Honestly, if your policies are blocking legitimate changes, that's a signal the policies need parameters — not that they need removing. A policy that says "no public databases" can absolutely allow exceptions with a specific annotation and a written justification. That's not loosening the policy; that's making it honest about when exceptions are acceptable.

"Agents will just disable the policy check."
Make the policy check a required status check on the branch. It can't be bypassed without admin access. If someone with admin access is disabling it, that's a different conversation — and one you'd rather know about.


Frequently asked questions

What is policy as code and why does it matter for AI agents?

Policy as code means your governance rules live as machine-readable files — version-controlled, tested, enforced automatically in CI and at admission time. For agents specifically, it matters because agents move fast. They can propose dozens of changes before a human reviews any of them. Without enforcement in the pipeline, you're just hoping the agent happens to know your security rules. That doesn't scale.

What's the difference between Kyverno and OPA?

Kyverno is Kubernetes-native. It runs as an admission controller, and you write your rules in YAML, which makes it approachable if you're already living in Kubernetes manifests. OPA is language-agnostic — it uses Rego and can evaluate any JSON document, which makes it the right fit for Terraform plans and anything that isn't a Kubernetes resource. Use both: Kyverno for the cluster, OPA for everything else.

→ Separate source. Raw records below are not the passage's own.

Lemma step_ok strict allowed w w' :
  (strict = true -> forall c, allowed c = true -> modest c = true) -> world_ok strict w -> opStep allowed w w' -> world_ok strict w'.
Proof.
  intros Hm Hok Hs. destruct (table_step_ok _ _ _ _ _ (step_table _ _ _ _ Hok Hs) (wk_ids _ _ Hok) (wk_used _ _ Hok) (wk_keys _ _ Hok)) as (H1 & H2 & H3).
  split; [done..| |].
  - destruct Hs as [| | | |]; simpl in *; try exact (wk_mem _ _ Hok).
    + pose proof (wk_threads _ _ Hok inst (Do a k)) as Hsafe. simpl in Hsafe. specialize (Hsafe ltac:(set_solver)). destruct Hsafe as [Hg _].
      assert (Hs' : mem_ok s') by (eapply (effect_rely strict a); [exact Hg|exact (wk_ids _ _ Hok)|by apply (wk_mem _ _ Hok inst opts)|eassumption]).
      intros i o x Hx. destruct (decide (i = inst)) as [->|Hne]; [rewrite lookup_insert_eq in Hx; by injection Hx as <- <-|].
      rewrite lookup_insert_ne in Hx by done. by apply (wk_mem _ _ Hok i o).
    + intros i o x Hx. destruct (decide (i = opInstanceID opts)) as [->|Hne]; [rewrite lookup_insert_eq in Hx; injection Hx as <- <-; by intros a|].
      rewrite lookup_insert_ne in Hx by done. by apply (wk_mem _ _ Hok i o).
    + intros i o x [_ Hx]%lookup_delete_Some. by apply (wk_mem _ _ Hok i o).
  - destruct Hs as [| | | |]; simpl in *; try exact (wk_threads _ _ Hok).
    + intros i p [[= -> ->]|Hp]%elem_of_cons; [apply safe_run; intros Hst; by apply Hm|by apply (wk_threads _ _ Hok i)].
    + pose proof (wk_threads _ _ Hok inst (Do a k)) as Hsafe. simpl in Hsafe. specialize (Hsafe ltac:(set_solver)). destruct Hsafe as [Hg Hk].
      intros i p Hp. rewrite elem_of_app, elem_of_cons in Hp.
      assert ((i, p) = (inst, k b) \/ (i, p) ∈ l1 ++ (inst, Do a k) :: l2) as [[= -> ->]|Hold] by (rewrite elem_of_app, elem_of_cons; tauto);
        [|by apply (wk_threads _ _ Hok i)].
      apply Hk. eapply (effect_rely strict a); [exact Hg|exact (wk_ids _ _ Hok)|by apply (wk_mem _ _ Hok inst opts)|eassumption].
    + intros i p Hp. apply (wk_threads _ _ Hok i). simpl. rewrite list_elem_of_In, filter_In, <- list_elem_of_In in Hp. tauto.
Qed.

Lemma empty_ok strict : world_ok strict empty_world.
Proof. split; simpl; try apply NoDup_nil_2; try (intros ? ? H%elem_of_nil; done); try (intros ? H%elem_of_nil; done). intros i o s. by rewrite lookup_empty. Qed.

Lemma reachable_ok strict allowed w :
  (strict = true -> forall c, allowed c = true -> modest c = true) -> rtc (opStep allowed) empty_world w -> world_ok strict w.
Proof.
  intros Hm Hr. pose proof (empty_ok strict) as H0. induction Hr as [w|w1 w2 w3 Hs _ IH]; [done|]. apply IH. by apply (step_ok strict allowed w1).
Qed.

(** ** Rows along a history *)
Lemma table_step_progress strict t used t' used' :
  tableStep strict t used t' used' -> used ⊆ used' /\ forall r', r' ∈ t' -> olOperationID r' ∈ used -> exists r, r ∈ t /\ progress r r'.
Proof.
  intros Hs. destruct Hs as [cond cols t' (Hup & _ & Hp)|id Hf|i Hf Hkey Hn|f].
  - split; [done|]. intros r' Hr' _. exact (updates_progress _ _ _ _ Hup (fun r H1 H2 => proj1 (Hp r H1 H2)) r' Hr').
  - split; [set_solver|]. intros r' Hr' _. by exists r'.
  - split; [set_solver|]. intros r' [Hr'| ->%list_elem_of_singleton]%elem_of_app Hu; [by exists r'|done].
  - split; [done|]. intros r' Hr' _. exists r'. rewrite list_elem_of_In, filter_In, <- list_elem_of_In in Hr'. split; [tauto|reflexivity].
Qed.
(* ===== verification/ReleaseManifest.v ===== *)
(** * Signed releases ([internal/release])

    The manifest of a release, what makes it valid, how it is signed and verified against
    the trust roots of the panel, and which of its artifacts a panel installs.

    JSON, SHA-256 and Ed25519 are the class [ReleaseCodec].  Times are nanoseconds since
    the Unix epoch.  A regular expression of the source is a predicate on the bytes of a
    string; the maps that detect duplicates are lists of what was seen. *)

From stdpp Require Import sorting.
From S2P Require Import Prelude GoStrings VersionPolicy.

Open Scope string_scope.
Open Scope list_scope.
Open Scope Z_scope.

Definition SchemaV1 : string := "solovey.release/v1".
Definition SchemaV2 : string := "solovey.release/v2".
Definition SignatureAlgorithm : string := "Ed25519".
Definition MaxManifestBytes : Z := 2 * 2 ^ 20.
Definition MaxArtifacts : Z := 128.
Definition MaxComponents : Z := 256.
Definition MaxArtifactBytes : Z := 2 ^ 30.
Definition MaxReleaseSetBytes : Z := 2 * 2 ^ 30.

Definition ChannelMain : string := "main".
Definition ChannelBeta : string := "beta".

(** ** Data *)
Record Artifact := mkArtifact {
  afName : string; afRole : string; afPlatform : string; afArch : string; afMediaType : string;
  afSize : Z; afSHA256 : string; afProvenance : string; afCoreProvider : string
}.

Record Component := mkComponent {
  cpID : string; cpVersion : string; cpArtifactSHA256 : string; cpMinimumCoreSchema : string; cpMaximumCoreSchema : string
}.

Record CoreProviderSource := mkSource {
  csID : string; csName : string; csProviderVersion : string; csRuntimeSemanticVersion : string; csModule : string; csModuleSum : string;
  csSourceRepository : string; csSourceRevision : string; csUpstreamRepository : string; csUpstreamRevision : string
}.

How do you enforce OPA policy against Terraform changes?

Convert your Terraform plan to JSON with terraform show -json, then pass it to conftest (a thin OPA wrapper) or the OPA HTTP API. Your Rego policy defines what's allowed — for example, blocking any security group rule that allows ingress from 0.0.0.0/0. Run it as a GitHub Actions step before terraform apply and the plan never gets applied if it violates policy.

Can an AI agent correct itself when it violates a policy?

Yes, and it works surprisingly well for clear violations. Feed the policy failure message back as a new prompt — "this violated these policies, please fix it" — and the agent usually produces a compliant version on the second or third attempt. For simple stuff like missing labels or wrong image registries, this is fast. For complex violations, escalate. Don't let the agent loop indefinitely trying to solve something that needs human judgement.

Do you need both CI policy gates and an admission controller?

Yes — they catch different failure modes at different times. CI gates catch violations before merge, saving reviewer time. Admission controllers catch anything that arrives through a non-PR path: direct kubectl applies, Helm releases, misconfigured GitOps tools. The combination means you have defence in depth rather than a single point of enforcement.


What you get

  • Agent-generated PRs that would have failed policy are caught before a human ever sees them — no wasted review time
  • Agents that self-correct are genuinely faster than agents that escalate every small violation to a human
  • Every policy violation in CI is a record: what the agent tried, what failed, why it was rejected — useful for debugging and for audits
  • Platform teams can add new policies without worrying about agent behaviour silently changing overnight

Walkthrough files

  • kyverno/policies/require-resource-limits.yaml — enforce CPU/memory limits on all Pods
  • kyverno/policies/restrict-network-exposure.yaml — block open CIDR ingress
  • policies/terraform/security-groups.rego — OPA rules for Terraform security group and RDS config
  • .github/workflows/policy-gate.yml — CI workflow validating manifests against Kyverno policies
  • scripts/agent-with-policy-feedback.py — agent loop with policy validation and self-correction

Not every agent change needs the same level of scrutiny. For the tier model that decides which changes need policy checks in the first place, see Agentic Change Management.